In step f, the cryptographic Hash layer of the acquisition of each node and node corresponding in inverted index layer in Treap trees The formation of secondary structure tree, realized according to step a~e.
In step f, the specific forming process of KP map index layers is:Node is inserted one by one, forms Treap tree constructions; In Treap trees, the key assignments of inter-node meets the Spreading requirements of binary sort tree, and the preferred value of inter-node meets the distribution of big root heap It is required that;
A node is often inserted in Treap trees, cryptographic Hash corresponding with inserted node is formed in inverted index layer Hierarchical structure tree;When node is inserted in Treap trees, if being inserted into the key assignments of node and the key in a certain node being previously inserted into It is worth identical, but both preferred values are different, then the preferred value that will be inserted into node inserts above-mentioned inter-node, makes the preferential of inter-node It is worth and deposits to form preferential value set, while updates inverted index layer;If it is inserted into the key assignments of node and a certain knot being previously inserted into Key assignments in point is identical, and both preferred values are also identical, then updates inverted index layer, make to be inserted into cryptographic Hash corresponding to node Hierarchical structure tree cryptographic Hash hierarchical structure tree corresponding with above-mentioned node merges.

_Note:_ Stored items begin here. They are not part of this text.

(* ===== verification/SvLock.v ===== *)
(** * SvLock: the sequence lock of a node (lock/sv_lock.h)

    A lock is one 64-bit word: bit 0 is the orphan bit of the node, bit 1 the
    freeze bit, bit 2 the lock bit (both set: dead), and the remaining 61 bits
    count the releases that changed the node.  The first part translates every
    method as the atomic access it makes to the word.  The second part is the
    abstract lock (an orphan flag, a state, a counter modulo 2^61) that the
    words are proved to implement.  The third part is the protocol of threads
    using the lock, with the theorem readers rely on. *)

From S2P Require Import Prelude Prog.

Local Open Scope Z_scope.

(** ** The bits *)

Definition ORPHAN_BIT : Z := 1.
Definition FREEZE_BIT : Z := 2.
Definition LOCK_BIT : Z := 4.
Definition STATE_MASK : Z := FREEZE_BIT + LOCK_BIT.
Definition DEAD_MASK : Z := STATE_MASK.

Definition is_orphan (v : Z) : bool := Z.land v ORPHAN_BIT =? ORPHAN_BIT.
Definition is_unlocked (v : Z) : bool := Z.land v STATE_MASK =? 0.
Definition is_frozen (v : Z) : bool := Z.land v STATE_MASK =? FREEZE_BIT.
Definition is_locked (v : Z) : bool := Z.land v STATE_MASK =? LOCK_BIT.
Definition is_dead (v : Z) : bool := Z.land v STATE_MASK =? DEAD_MASK.

(** [explicit sv_lock(bool orphan)] *)
Definition sv_lock_new (orphan : bool) : Z := if orphan then ORPHAN_BIT else 0.

(** [initialize(_, orphan)], for a lock built by the default constructor. *)
Definition initialize (orphan : bool) (cur : Z) : option (unit * Z) :=
  Some (tt, if orphan then ORPHAN_BIT else cur).

(** ** Methods

    A method that makes one access to the word is a function of its current
    value: it yields the method's result and the new value, or [None] when its
    [assert] fails.  (The assertion loads the word just before the access; the
    methods that have one are called by the owner of the lock, while no other
    thread can change the word: [owner_exclusive] below.) *)

Section Methods.
Local Abbreviation rmw B := (Z -> option (B * Z)) (only parsing).

(** [compare_exchange_strong(v, new)] *)
Definition cas_strong (expected desired : Z) : rmw bool := fun cur =>
  if cur =? expected then Some (true, desired) else Some (false, cur).

Definition try_upgrade (v : Z) : rmw bool := fun cur =>
  assert_ (is_unlocked v) ;; cas_strong v (u64 (v + LOCK_BIT)) cur.

Definition try_freeze (v : Z) : rmw bool := fun cur =>
  assert_ (is_unlocked v) ;; cas_strong v (u64 (v + FREEZE_BIT)) cur.

(** [lock.fetch_add(LOCK_BIT) + LOCK_BIT] *)
Definition release : rmw Z := fun cur =>
  assert_ (is_locked cur) ;;
  Some (u64 (cur + LOCK_BIT), u64 (cur + LOCK_BIT)).

Definition release_as_orphan : rmw Z := fun cur =>
  assert_ (is_locked cur) ;; assert_ (negb (is_orphan cur)) ;;
  Some (u64 (cur + LOCK_BIT + ORPHAN_BIT), u64 (cur + (LOCK_BIT + ORPHAN_BIT))).

Definition release_and_adopt : rmw Z := fun cur =>
  assert_ (is_locked cur) ;; assert_ (is_orphan cur) ;;
  Some (u64 (cur + (LOCK_BIT - ORPHAN_BIT)), u64 (cur + (LOCK_BIT - ORPHAN_BIT))).

Definition release_unchanged : rmw unit := fun cur =>
  assert_ (is_locked cur) ;; Some (tt, u64 (cur - LOCK_BIT)).

Definition release_changed_if (b : bool) : rmw unit := fun cur =>
  if b then '(_, new) ← release cur; Some (tt, new) else release_unchanged cur.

In step f, also include and the mathematic(al) representation institute corresponding to each node in Treap trees in the inverted index layer Document information;
A node is often inserted in Treap trees, cryptographic Hash corresponding with inserted node is formed in inverted index layer While hierarchical structure tree, the document information also where formation mathematic(al) representation corresponding with inserted node.
In step b, LaTeX formulas are parsed, are specifically:
1., the mathematic(al) representation of LaTeX forms show as a string of character strings, read the first character in LaTeX formulas;
2., judge read character whether be keyword starting character " ";If so, then step is performed 3., if it is not, then holding Row step is 9.;
3., by keyword starting character " " backward intercept maximum length character string;
4., judge whether obtained character string is keyword in dictionary, if so, then step is performed 5., if it is not, then holding Row step is 8.;
5., judge whether keyword is the keyword containing parameter, if so, then perform step 6., if it is not, then performing step ⑨;
6., to record the keyword be node, and the level where calculate node;The ginseng corresponding to keyword is also obtained simultaneously Number;
7., according to the mathematical sense of keyword, calculate the level where the parameter corresponding to keyword, read in parameter Character, perform step 2., the parameter corresponding to Recursion process keyword;
8., the last character of the character string obtained deleted, then perform step 4.;
9., character or keyword are designated as to node, and the level where calculate node;
10., judge whether character is all disposed in LaTeX formulas, if so, then terminating, if it is not, then reading next untreated Character, then perform step 2..
Mathematic(al) representation search method provided by the present invention based on level index, its basic (or precondition) are Mathematic(al) representation resource index is first established, on the basis of index is established, by being carried out to the mathematic(al) representation of LaTeX forms Parsing, the cryptographic Hash hierarchical structure tree for forming expression formula, precise search or isomorphism retrieval are carried out to mathematic(al) representation so as to realize Purpose.The index pre-established in the present invention combines the advantages of full-text index and tree index, forms a hierarchical structure, Index i.e. in the present invention includes KP map indexs layer and inverted index layer;Wherein, KP map indexs layer is that a Treap is tree-like Structure, thereon the data of inter-node be made up of the key assignments and preferred value of main stor(e)y in the cryptographic Hash hierarchical structure tree of expression formula time, rise To according to user search demand, node in the Treap trees having the function that corresponding to the mathematics resource of similar features is quickly searched; Inverted index layer is according to formula hierarchical structure attribute tissue formula resource, after node determines in Treap trees, further Resource required for fast positioning user.It is characteristic of the invention that Rapid matching and expressed intact number are taken into account in hierarchy The needs of expression formula structure are learned, more quick mathematical material lookup and the retrieval mode compared with horn of plenty can be realized.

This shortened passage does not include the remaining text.